- **Material to process**
(* ===== verification/GoverTheorems.v ===== *)
(** * internal/gover: versions are ordered

    [Compare] is a total preorder on all strings, built from the orders on the
    fields of a version; on decimal strings [CmpInt] compares the numbers. *)

From S2P Require Import Prelude.
From S2P Require Import Slice.
From S2P Require Import Text.
From S2P Require Import StrconvFormat.
From S2P Require Import Gover.

(** ** Three-way comparisons *)

Class Comparison {T} (c : T -> T -> Z) : Prop := {
  cmp_range x y : c x y = -1 \/ c x y = 0 \/ c x y = 1;
  cmp_sym x y : c y x = - c x y;
  cmp_trans x y z : c x y <= 0 -> c y z <= 0 -> c x z <= 0 }.

Lemma cmp_refl {T} (c : T -> T -> Z) `{Comparison T c} x : c x x = 0.
Proof. pose proof (cmp_sym x x). lia. Qed.

(** Comparison by [c1], then by [c2]. *)
Definition then_by {T} (c1 c2 : T -> T -> Z) (x y : T) : Z := if negb (c1 x y =? 0) then c1 x y else c2 x y.

#[export] Instance then_by_comparison {T} (c1 c2 : T -> T -> Z) :
  Comparison c1 -> Comparison c2 -> Comparison (then_by c1 c2).
Proof.
  intros H1 H2. unfold then_by. split.
  - intros x y. destruct (c1 x y =? 0); [apply (cmp_range (c := c2))|apply (cmp_range (c := c1))].
  - intros x y. rewrite (cmp_sym (c := c1) x y), (cmp_sym (c := c2) x y).
    destruct (Z.eqb_spec (c1 x y) 0), (Z.eqb_spec (- c1 x y) 0); cbn; lia.
  - intros x y z. pose proof (cmp_trans (c := c1) x y z). pose proof (cmp_trans (c := c2) x y z).
    pose proof (cmp_trans (c := c1) z x y). pose proof (cmp_trans (c := c1) y z x).
    pose proof (cmp_sym (c := c1) x y). pose proof (cmp_sym (c := c1) y z). pose proof (cmp_sym (c := c1) x z).
    destruct (Z.eqb_spec (c1 x y) 0), (Z.eqb_spec (c1 y z) 0), (Z.eqb_spec (c1 x z) 0); cbn; lia.
Qed.
#[export] Instance on_comparison {T U} (f : U -> T) (c : T -> T -> Z) : Comparison c -> Comparison (fun x y => c (f x) (f y)).
Proof.
  intros H. split; intros.
  - apply (cmp_range (c := c)).
  - apply (cmp_sym (c := c)).
  - by eapply (cmp_trans (c := c)).
Qed.

Lemma then_by_zero {T} (c1 c2 : T -> T -> Z) x y : then_by c1 c2 x y = 0 <-> c1 x y = 0 /\ c2 x y = 0.
Proof. unfold then_by. destruct (Z.eqb_spec (c1 x y) 0); cbn; naive_solver. Qed.

(** ** Strings *)

Lemma str_ltb_asym x y : str_ltb x y = true -> str_ltb y x = false.
Proof.
  intros H. destruct (str_ltb y x) eqn:E; [|done]. pose proof (str_ltb_trans _ _ _ H E) as H'. by rewrite str_ltb_irrefl in H'.
Qed.
Lemma str_Compare_zero x y : str_Compare x y = 0 <-> x = y.
Proof.
  unfold str_Compare. split; [|intros ->; by rewrite str_ltb_irrefl].
  destruct (str_ltb x y) eqn:E1; [done|]. destruct (str_ltb y x) eqn:E2; [done|]. intros _. by apply str_ltb_total.
Qed.
#[export] Instance str_Compare_comparison : Comparison str_Compare.
Proof.
  unfold str_Compare. split.
  - intros x y. destruct (str_ltb x y), (str_ltb y x); lia.
  - intros x y. destruct (str_ltb x y) eqn:E; [by rewrite (str_ltb_asym _ _ E)|]. by destruct (str_ltb y x).
  - intros x y z. destruct (str_ltb x z) eqn:E3; [lia|]. destruct (str_ltb z x) eqn:E4; [|lia].
    destruct (str_ltb x y) eqn:E1.
    + rewrite (str_ltb_trans z x y) by done. pose proof (str_ltb_trans z x y E4 E1) as E5. rewrite (str_ltb_asym _ _ E5). lia.
    + destruct (str_ltb y x) eqn:E2; [lia|]. pose proof (str_ltb_total _ _ E1 E2) as ->. rewrite E3, E4. lia.
Qed.

(** [CmpInt] compares the lengths first. *)
Lemma CmpInt_then x y : CmpInt x y = then_by (fun x y => Z.sgn (zlen x - zlen y)) str_Compare x y.
Proof.
  unfold CmpInt, then_by, str_Compare, str_eqb. destruct (bool_decide_reflect (x = y)) as [->|Hne].
  { by rewrite Z.sub_diag, str_ltb_irrefl. }
  destruct (Z.ltb_spec (zlen x) (zlen y)); [by rewrite Z.sgn_neg by lia|].
  rewrite Z.gtb_ltb. destruct (Z.ltb_spec (zlen y) (zlen x)); [by rewrite Z.sgn_pos by lia|].
  assert (zlen x - zlen y = 0) as -> by lia. cbn. destruct (str_ltb x y) eqn:E1; [done|]. destruct (str_ltb y x) eqn:E2; [done|].
  by rewrite (str_ltb_total _ _ E1 E2) in Hne.
Qed.
#[export] Instance sgn_comparison {T} (f : T -> Z) : Comparison (fun x y => Z.sgn (f x - f y)).
Proof. split; intros; lia. Qed.
#[export] Instance CmpInt_comparison : Comparison CmpInt.
Proof.
  assert (H : Comparison (then_by (fun x y : list Z => Z.sgn (zlen x - zlen y)) str_Compare)) by apply _.
  split; intros *; rewrite !CmpInt_then; apply H.
Qed.
Lemma CmpInt_zero x y : CmpInt x y = 0 <-> x = y.
Proof.
  rewrite CmpInt_then, then_by_zero, str_Compare_zero. split; [by intros [_ ?]|]. intros ->. by rewrite Z.sub_diag.
Qed.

- **What you will do**
Could you repeat all of the material above exactly?

- **Reply to the task**
(* ===== verification/GoverTheorems.v ===== *)
(** * internal/gover: versions are ordered

    [Compare] is a total preorder on all strings, built from the orders on the
    fields of a version; on decimal strings [CmpInt] compares the numbers. *)

From S2P Require Import Prelude.
From S2P Require Import Slice.
From S2P Require Import Text.
From S2P Require Import StrconvFormat.
From S2P Require Import Gover.

(** ** Three-way comparisons *)

Class Comparison {T} (c : T -> T -> Z) : Prop := {
  cmp_range x y : c x y = -1 \/ c x y = 0 \/ c x y = 1;
  cmp_sym x y : c y x = - c x y;
  cmp_trans x y z : c x y <= 0 -> c y z <= 0 -> c x z <= 0 }.

Lemma cmp_refl {T} (c : T -> T -> Z) `{Comparison T c} x : c x x = 0.
Proof. pose proof (cmp_sym x x). lia. Qed.

(** Comparison by [c1], then by [c2]. *)
Definition then_by {T} (c1 c2 : T -> T -> Z) (x y : T) : Z := if negb (c1 x y =? 0) then c1 x y else c2 x y.

#[export] Instance then_by_comparison {T} (c1 c2 : T -> T -> Z) :
  Comparison c1 -> Comparison c2 -> Comparison (then_by c1 c2).
Proof.
  intros H1 H2. unfold then_by. split.
  - intros x y. destruct (c1 x y =? 0); [apply (cmp_range (c := c2))|apply (cmp_range (c := c1))].
  - intros x y. rewrite (cmp_sym (c := c1) x y), (cmp_sym (c := c2) x y).
    destruct (Z.eqb_spec (c1 x y) 0), (Z.eqb_spec (- c1 x y) 0); cbn; lia.
  - intros x y z. pose proof (cmp_trans (c := c1) x y z). pose proof (cmp_trans (c := c2) x y z).
    pose proof (cmp_trans (c := c1) z x y). pose proof (cmp_trans (c := c1) y z x).
    pose proof (cmp_sym (c := c1) x y). pose proof (cmp_sym (c := c1) y z). pose proof (cmp_sym (c := c1) x z).
    destruct (Z.eqb_spec (c1 x y) 0), (Z.eqb_spec (c1 y z) 0), (Z.eqb_spec (c1 x z) 0); cbn; lia.
Qed.
#[export] Instance on_comparison {T U} (f : U -> T) (c : T -> T -> Z) : Comparison c -> Comparison (fun x y => c (f x) (f y)).
Proof.
  intros H. split; intros.
  - apply (cmp_range (c := c)).
  - apply (cmp_sym (c := c)).
  - by eapply (cmp_trans (c := c)).
Qed.

Lemma then_by_zero {T} (c1 c2 : T -> T -> Z) x y : then_by c1 c2 x y = 0 <-> c1 x y = 0 /\ c2 x y = 0.
Proof. unfold then_by. destruct (Z.eqb_spec (c1 x y) 0); cbn; naive_solver. Qed.

(** ** Strings *)

Lemma str_ltb_asym x y : str_ltb x y = true -> str_ltb y x = false.
Proof.
  intros H. destruct (str_ltb y x) eqn:E; [|done]. pose proof (str_ltb_trans _ _ _ H E) as H'. by rewrite str_ltb_irrefl in H'.
Qed.
Lemma str_Compare_zero x y : str_Compare x y = 0 <-> x = y.
Proof.
  unfold str_Compare. split; [|intros ->; by rewrite str_ltb_irrefl].
  destruct (str_ltb x y) eqn:E1; [done|]. destruct (str_ltb y x) eqn:E2; [done|]. intros _. by apply str_ltb_total.
Qed.
#[export] Instance str_Compare_comparison : Comparison str_Compare.
Proof.
  unfold str_Compare. split.
  - intros x y. destruct (str_ltb x y), (str_ltb y x); lia.
  - intros x y. destruct (str_ltb x y) eqn:E; [by rewrite (str_ltb_asym _ _ E)|]. by destruct (str_ltb y x).
  - intros x y z. destruct (str_ltb x z) eqn:E3; [lia|]. destruct (str_ltb z x) eqn:E4; [|lia].
    destruct (str_ltb x y) eqn:E1.
    + rewrite (str_ltb_trans z x y) by done. pose proof (str_ltb_trans z x y E4 E1) as E5. rewrite (str_ltb_asym _ _ E5). lia.
    + destruct (str_ltb y x) eqn:E2; [lia|]. pose proof (str_ltb_total _ _ E1 E2) as ->. rewrite E3, E4. lia.
Qed.

(** [CmpInt] compares the lengths first. *)
Lemma CmpInt_then x y : CmpInt x y = then_by (fun x y => Z.sgn (zlen x - zlen y)) str_Compare x y.
Proof.
  unfold CmpInt, then_by, str_Compare, str_eqb. destruct (bool_decide_reflect (x = y)) as [->|Hne].
  { by rewrite Z.sub_diag, str_ltb_irrefl. }
  destruct (Z.ltb_spec (zlen x) (zlen y)); [by rewrite Z.sgn_neg by lia|].
  rewrite Z.gtb_ltb. destruct (Z.ltb_spec (zlen y) (zlen x)); [by rewrite Z.sgn_pos by lia|].
  assert (zlen x - zlen y = 0) as -> by lia. cbn. destruct (str_ltb x y) eqn:E1; [done|]. destruct (str_ltb y x) eqn:E2; [done|].
  by rewrite (str_ltb_total _ _ E1 E2) in Hne.
Qed.
#[export] Instance sgn_comparison {T} (f : T -> Z) : Comparison (fun x y => Z.sgn (f x - f y)).
Proof. split; intros; lia. Qed.
#[export] Instance CmpInt_comparison : Comparison CmpInt.
Proof.
  assert (H : Comparison (then_by (fun x y : list Z => Z.sgn (zlen x - zlen y)) str_Compare)) by apply _.
  split; intros *; rewrite !CmpInt_then; apply H.
Qed.
Lemma CmpInt_zero x y : CmpInt x y = 0 <-> x = y.
Proof.
  rewrite CmpInt_then, then_by_zero, str_Compare_zero. split; [by intros [_ ?]|]. intros ->. by rewrite Z.sub_diag.
Qed.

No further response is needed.